It’s flash-mob blogging time! Come on over and join us at Kate’s place.
Tonight’s prompt is: Hold.
It’s funny, the first thing that popped into my head with this prompt is old 80’s and early 90’s songs. So let’s play this one out and see where the soundtrack leads us……
It all starts with Genesis, right?
Okay, okay. Enough of the music. No down to the nitty gritty. Hold. This is a tough one from me. I’m struggling lately with what to hold on too. I knew it was simmering, way down there in the deep, but it wasn’t until this morning at bible study that I realized just what it was I’ve been holding on to, and it’s been anger and frustration and down right pain.
I’ve had a couple messy cries lately. I wrote the other day on those who are vulnerable. It was a tough write. One of those where I would pound out a few words and stop, head in my hands, and let the tears flow. I’ve just been so overwhelmed by all the pain in this world. All the evil lurking around the corner and I feel like I’ve prayed until my knees are black and blue. And I haven’t written much because I felt like it was all dark and doom-filled. And then this morning, working through the words of Beth Moore the comment was written that even though there is horrid things in this world that are happening: God is still full of joy.
And then I broke.
Yep, right there. Quite frankly I got pissed. How can he be full of joy when his people are dying in his name? How can he be joyful when the minds of his children are twisted and bent and broken? How can he still feel joy when children are beaten and abused? How?
Yeah, I had been holding on to that little chunk of crazy for awhile. It’s funny how things simmer like that and you don’t even realize it. The rational part of me knows. It knows that all this heartache isn’t a manifestation of his glory-but rather a manifestation of our brokenness. It is not that he causes it, but rather he allows it through giving us the ultimate gift: free will.

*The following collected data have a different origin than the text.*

(* ===== verification/HttpState.v ===== *)
(** * net/http/http_parser.{h,c}: the parser object and the control flow of
    [http_parser_execute]

    [http_parser] and [http_parser_settings] as records, the local variables of
    [http_parser_execute] as the record [exec], its jumps
    ([goto reexecute], [goto error], [return]) as the exits of a small state
    monad, and the macros of the file as operations of that monad. *)

From S2P Require Import Prelude.
From S2P Require Import Words.
From S2P Require Import HttpChars.

(** ** struct http_parser *)

Record http_parser := mk_parser {
  type : http_parser_type;
  flags : Z;            (* unsigned : 7 *)
  pstate : state;       (* the field [state] *)
  header_state : header_states;
  index : Z;            (* unsigned : 8 *)
  nread : Z;            (* uint32_t *)
  content_length : Z;   (* uint64_t *)
  http_major : Z;       (* unsigned short *)
  http_minor : Z;       (* unsigned short *)
  status_code : Z;      (* unsigned : 16 *)
  method : http_method;
  perrno : http_errno;  (* the field [http_errno] *)
  upgrade : bool }.

Definition set_type v (x : http_parser) := mk_parser v (flags x) (pstate x) (header_state x)
  (index x) (nread x) (content_length x) (http_major x) (http_minor x) (status_code x)
  (method x) (perrno x) (upgrade x).
Definition set_flags v (x : http_parser) := mk_parser (type x) v (pstate x) (header_state x)
  (index x) (nread x) (content_length x) (http_major x) (http_minor x) (status_code x)
  (method x) (perrno x) (upgrade x).
Definition set_pstate v (x : http_parser) := mk_parser (type x) (flags x) v (header_state x)
  (index x) (nread x) (content_length x) (http_major x) (http_minor x) (status_code x)
  (method x) (perrno x) (upgrade x).
Definition set_header_state v (x : http_parser) := mk_parser (type x) (flags x) (pstate x) v
  (index x) (nread x) (content_length x) (http_major x) (http_minor x) (status_code x)
  (method x) (perrno x) (upgrade x).
Definition set_index v (x : http_parser) := mk_parser (type x) (flags x) (pstate x)
  (header_state x) v (nread x) (content_length x) (http_major x) (http_minor x)
  (status_code x) (method x) (perrno x) (upgrade x).
Definition set_nread v (x : http_parser) := mk_parser (type x) (flags x) (pstate x)
  (header_state x) (index x) v (content_length x) (http_major x) (http_minor x)
  (status_code x) (method x) (perrno x) (upgrade x).
Definition set_content_length v (x : http_parser) := mk_parser (type x) (flags x) (pstate x)
  (header_state x) (index x) (nread x) v (http_major x) (http_minor x) (status_code x)
  (method x) (perrno x) (upgrade x).
Definition set_http_major v (x : http_parser) := mk_parser (type x) (flags x) (pstate x)
  (header_state x) (index x) (nread x) (content_length x) v (http_minor x) (status_code x)
  (method x) (perrno x) (upgrade x).
Definition set_http_minor v (x : http_parser) := mk_parser (type x) (flags x) (pstate x)
  (header_state x) (index x) (nread x) (content_length x) (http_major x) v (status_code x)
  (method x) (perrno x) (upgrade x).
Definition set_status_code v (x : http_parser) := mk_parser (type x) (flags x) (pstate x)
  (header_state x) (index x) (nread x) (content_length x) (http_major x) (http_minor x) v
  (method x) (perrno x) (upgrade x).
Definition set_method v (x : http_parser) := mk_parser (type x) (flags x) (pstate x)
  (header_state x) (index x) (nread x) (content_length x) (http_major x) (http_minor x)
  (status_code x) v (perrno x) (upgrade x).
Definition set_perrno v (x : http_parser) := mk_parser (type x) (flags x) (pstate x)
  (header_state x) (index x) (nread x) (content_length x) (http_major x) (http_minor x)
  (status_code x) (method x) v (upgrade x).
Definition set_upgrade v (x : http_parser) := mk_parser (type x) (flags x) (pstate x)
  (header_state x) (index x) (nread x) (content_length x) (http_major x) (http_minor x)
  (status_code x) (method x) (perrno x) v.

(** ** The functions on the parser object *)

Definition http_parser_init (t : http_parser_type) : http_parser :=
  mk_parser t 0
    (match t with
     | HTTP_REQUEST => s_start_req
     | HTTP_RESPONSE => s_start_res
     | HTTP_BOTH => s_start_req_or_res
     end)
    h_general 0 0 0 0 0 0 HTTP_DELETE HPE_OK false.

Definition http_message_needs_eof (x : http_parser) : bool :=
  if decide (type x = HTTP_REQUEST) then false
  else if (status_code x / 100 =? 1) || (status_code x =? 204) || (status_code x =? 304)
          || has_flag (flags x) F_SKIPBODY then false
  else if has_flag (flags x) F_CHUNKED || negb (content_length x =? ULLONG_MAX) then false
  else true.

Definition http_should_keep_alive (x : http_parser) : bool :=
  if (0 <? http_major x) && (0 <? http_minor x) then
    if has_flag (flags x) F_CONNECTION_CLOSE then false
    else negb (http_message_needs_eof x)
  else
    if negb (has_flag (flags x) F_CONNECTION_KEEP_ALIVE) then false
    else negb (http_message_needs_eof x).

(** [assert(0)] in an error state is [None]. *)
Definition http_parser_pause (x : http_parser) (paused : bool) : option http_parser :=
  if bool_decide (perrno x = HPE_OK) || bool_decide (perrno x = HPE_PAUSED)
  then Some (set_perrno (if paused then HPE_PAUSED else HPE_OK) x)
  else None.

Definition http_body_is_final (x : http_parser) : bool :=
  bool_decide (pstate x = s_message_done).

Definition http_parser_version : Z :=
  Z.lor (Z.lor (2 * 0x10000) (5 * 0x00100)) (0 * 0x00001).

Definition http_method_str (m : http_method) : bytes := method_string m.

(** [start_state] and [NEW_MESSAGE()] *)
Definition start_state (x : http_parser) : state :=
  if decide (type x = HTTP_REQUEST) then s_start_req else s_start_res.

Definition NEW_MESSAGE (x : http_parser) : state :=
  if http_should_keep_alive x then start_state x else s_dead.

(** ** struct http_parser_settings

    A callback gets the parser and the application's data and returns its
    [int], with the parser and the data as it leaves them; a data callback also
    gets the bytes. A null function pointer is [None]. *)

Definition http_cb (U : Type) : Type := http_parser -> U -> Z * http_parser * U.
Definition http_data_cb (U : Type) : Type := bytes -> http_cb U.

Record http_parser_settings (U : Type) := mk_settings {
  on_message_begin : option (http_cb U);
  on_url : option (http_data_cb U);
  on_status : option (http_data_cb U);
  on_header_field : option (http_data_cb U);
  on_header_value : option (http_data_cb U);
  on_headers_complete : option (http_cb U);
  on_body : option (http_data_cb U);
  on_message_complete : option (http_cb U);
  on_chunk_header : option (http_cb U);
  on_chunk_complete : option (http_cb U) }.
Arguments mk_settings {U}.
Arguments on_message_begin {U}.
Arguments on_url {U}.
Arguments on_status {U}.
Arguments on_header_field {U}.
Arguments on_header_value {U}.
Arguments on_headers_complete {U}.
Arguments on_body {U}.
Arguments on_message_complete {U}.
Arguments on_chunk_header {U}.
Arguments on_chunk_complete {U}.

Definition http_parser_settings_init {U} : http_parser_settings U :=
  mk_settings None None None None None None None None None None.

(** The argument [FOR] of the callback macros. *)
Inductive notify := message_begin | message_complete | chunk_header | chunk_complete.
Inductive mark := header_field | header_value | url | body | status.

Definition notify_cb {U} (st : http_parser_settings U) (f : notify) : option (http_cb U) :=
  match f with
  | message_begin => on_message_begin st
  | message_complete => on_message_complete st
  | chunk_header => on_chunk_header st
  | chunk_complete => on_chunk_complete st
  end.

Definition data_cb {U} (st : http_parser_settings U) (f : mark) : option (http_data_cb U) :=
  match f with
  | header_field => on_header_field st
  | header_value => on_header_value st
  | url => on_url st
  | body => on_body st
  | status => on_status st
  end.

Definition notify_errno (f : notify) : http_errno :=
  match f with
  | message_begin => HPE_CB_message_begin
  | message_complete => HPE_CB_message_complete
  | chunk_header => HPE_CB_chunk_header
  | chunk_complete => HPE_CB_chunk_complete
  end.

Definition data_errno (f : mark) : http_errno :=
  match f with
  | header_field => HPE_CB_header_field
  | header_value => HPE_CB_header_value
  | url => HPE_CB_url
  | body => HPE_CB_body
  | status => HPE_CB_status
  end.

(** ** The local variables of [http_parser_execute]

    [p] and the marks are offsets in [data]; a null mark is [None]. *)
Record exec (U : Type) := mk_exec {
  prs : http_parser;
  usr : U;
  p_state : state;
  p : Z;
  ch : Z;
  header_field_mark : option Z;
  header_value_mark : option Z;
  url_mark : option Z;
  body_mark : option Z;
  status_mark : option Z }.
Arguments mk_exec {U}.
Arguments prs {U}.
Arguments usr {U}.
Arguments p_state {U}.
Arguments p {U}.
Arguments ch {U}.
Arguments header_field_mark {U}.
Arguments header_value_mark {U}.
Arguments url_mark {U}.
Arguments body_mark {U}.
Arguments status_mark {U}.

Definition set_prs {U} v (e : exec U) : exec U := mk_exec v (usr e) (p_state e) (p e) (ch e)
  (header_field_mark e) (header_value_mark e) (url_mark e) (body_mark e) (status_mark e).
Definition set_usr {U} v (e : exec U) : exec U := mk_exec (prs e) v (p_state e) (p e) (ch e)
  (header_field_mark e) (header_value_mark e) (url_mark e) (body_mark e) (status_mark e).
Definition set_p_state {U} v (e : exec U) : exec U := mk_exec (prs e) (usr e) v (p e) (ch e)
  (header_field_mark e) (header_value_mark e) (url_mark e) (body_mark e) (status_mark e).
Definition set_p {U} v (e : exec U) : exec U := mk_exec (prs e) (usr e) (p_state e) v (ch e)
  (header_field_mark e) (header_value_mark e) (url_mark e) (body_mark e) (status_mark e).
Definition set_ch {U} v (e : exec U) : exec U := mk_exec (prs e) (usr e) (p_state e) (p e) v
  (header_field_mark e) (header_value_mark e) (url_mark e) (body_mark e) (status_mark e).

Definition get_mark {U} (f : mark) (e : exec U) : option Z :=
  match f with
  | header_field => header_field_mark e
  | header_value => header_value_mark e
  | url => url_mark e
  | body => body_mark e
  | status => status_mark e
  end.

Definition set_mark {U} (f : mark) (v : option Z) (e : exec U) : exec U :=
  let sel (g : bool) (old : option Z) := if g then v else old in
  mk_exec (prs e) (usr e) (p_state e) (p e) (ch e)
    (sel (match f with header_field => true | _ => false end) (header_field_mark e))
    (sel (match f with header_value => true | _ => false end) (header_value_mark e))
    (sel (match f with url => true | _ => false end) (url_mark e))
    (sel (match f with body => true | _ => false end) (body_mark e))
    (sel (match f with status => true | _ => false end) (status_mark e)).

(** ** Control flow

    [XAssert] is a failed [assert] or a read outside a string constant;
    [XFuel] is a loop that was cut (it is proved unreachable). *)
Inductive exit := XReexecute | XError | XReturn (n : Z) | XAssert | XFuel.

Inductive res (U A : Type) :=
  | Val (a : A) (e : exec U)
  | Exit (x : exit) (e : exec U).
Arguments Val {U A}.
Arguments Exit {U A}.

Definition M (U A : Type) : Type := exec U -> res U A.

Definition ret {U A} (a : A) : M U A := fun e => Val a e.
Definition jump {U A} (x : exit) : M U A := fun e => Exit x e.
Definition bind {U A B} (m : M U A) (k : A -> M U B) : M U B := fun e =>
  match m e with
  | Val a e' => k a e'
  | Exit x e' => Exit x e'
  end.
Definition gets {U A} (f : exec U -> A) : M U A := fun e => Val (f e) e.
Definition modify {U} (f : exec U -> exec U) : M U unit := fun e => Val tt (f e).

Notation "'let*' x ':=' m 'in' k" := (bind m (fun x => k))
  (at level 10, x name, m at level 100, k at level 200) : brynet_scope.
Notation "m ;;; k" := (bind m (fun _ => k)) (at level 100, right associativity) : brynet_scope.

Definition upd {U} (f : http_parser -> http_parser) : M U unit :=
  modify (fun e => set_prs (f (prs e)) e).

(** Macros without callbacks. *)
Definition SET_ERRNO {U} (x : http_errno) : M U unit := upd (set_perrno x).
Definition UPDATE_STATE {U} (s : state) : M U unit := modify (set_p_state s).
Definition RETURN {U A} (n : Z) : M U A :=
  modify (fun e => set_prs (set_pstate (p_state e) (prs e)) e) ;;; jump (XReturn n).
Definition REEXECUTE {U A} : M U A := jump XReexecute.
Definition goto_error {U A} : M U A := jump XError.
Definition fail {U A} (x : http_errno) : M U A := SET_ERRNO x ;;; goto_error.
Definition assert {U} (b : bool) : M U unit := if b then ret tt else jump XAssert.
Definition MARK {U} (f : mark) : M U unit :=
  modify (fun e => match get_mark f e with None => set_mark f (Some (p e)) e | Some _ => e end).
Definition COUNT_HEADER_SIZE {U} (v : Z) : M U unit :=
  upd (fun x => set_nread (u32 (nread x + v)) x) ;;;
  let* x := gets prs in
  if HTTP_MAX_HEADER_SIZE <? nread x then fail HPE_HEADER_OVERFLOW else ret tt.
Definition STRICT_CHECK {U} (b : bool) : M U unit := if b then fail HPE_STRICT else ret tt.

(** Macros that run a callback. *)
Section Callbacks.
  Context {U : Type} (settings : http_parser_settings U) (data : bytes).

  (** Call [cb] with the parser and the application's data. *)
Definition call (cb : http_cb U) : M U Z := fun e =>
    match cb (prs e) (usr e) with
    | (r, x, u) => Val r (set_usr u (set_prs x e))
    end.

  (** The common part: store the state, call, record the error, reload the
      state, and return [er] if there is an error. *)
Definition run_callback (cb : http_cb U) (err : http_errno) (er : Z) : M U unit :=
    modify (fun e => set_prs (set_pstate (p_state e) (prs e)) e) ;;;
    let* r := call cb in
    (if r =? 0 then ret tt else SET_ERRNO err) ;;;
    modify (fun e => set_p_state (pstate (prs e)) e) ;;;
    let* x := gets prs in
    if decide (perrno x = HPE_OK) then ret tt else jump (XReturn er).

Definition assert_no_errno : M U unit :=
    let* x := gets prs in assert (bool_decide (perrno x = HPE_OK)).

Definition CALLBACK_NOTIFY_ (f : notify) (er : Z) : M U unit :=
    assert_no_errno ;;;
    match notify_cb settings f with
    | Some cb => run_callback cb (notify_errno f) er
    | None => ret tt
    end.

Definition CALLBACK_NOTIFY (f : notify) : M U unit :=
    let* q := gets p in CALLBACK_NOTIFY_ f (q + 1).

Definition CALLBACK_NOTIFY_NOADVANCE (f : notify) : M U unit :=
    let* q := gets p in CALLBACK_NOTIFY_ f q.

  (** What a callback is given lies inside [data]. *)
Definition in_data (m n : Z) : bool := (0 <=? m) && (0 <=? n) && (m + n <=? zlen data).

  (** [len] is computed from the mark; [XAssert]: the text is not inside the data. *)
Definition CALLBACK_DATA_ (f : mark) (len : Z -> Z) (er : Z) : M U unit :=
    assert_no_errno ;;;
    let* mk := gets (get_mark f) in
    match mk with
    | None => ret tt
    | Some m =>
        match data_cb settings f with
        | Some cb => assert (in_data m (len m)) ;;; run_callback (cb (slice data m (len m))) (data_errno f) er
        | None => ret tt
        end ;;;
        modify (set_mark f None)
    end.

Definition CALLBACK_DATA (f : mark) : M U unit :=
    let* q := gets p in CALLBACK_DATA_ f (fun m => q - m) (q + 1).

Definition CALLBACK_DATA_NOADVANCE (f : mark) : M U unit :=
    let* q := gets p in CALLBACK_DATA_ f (fun m => q - m) q.
End Callbacks.

Lemma in_data_true data m n : 0 <= m -> 0 <= n -> m + n <= zlen data -> in_data data m n = true.
Proof. intros. unfold in_data. rewrite !(proj2 (Z.leb_le _ _)) by done. done. Qed.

But still, my heart’s a little touchy and my emotions a bit raw. Perhaps the joy he feels is knowing, as he does, that this is all temporary. That those persecuted are getting a pass home. Isn’t it said that a day for God is like a thousand years for us? That time is not a constant that he concerns himself with. And in that, the pain is over in an instant, but the joy of his kingdom lasts forever. And the difference, the big difference between me and the girl down the street is this: hope. I have hope placed in my savior. It is a hope grounded in his knowledge and his love. I have the joy of knowing that no matter what trials this wold lays at our doorstep, he always has my back. And maybe this is what brings him joy? Knowing that even though his child is fighting, knuckles raw and bleeding, we still have hope-hope that he has given us. We just have to hold on to it.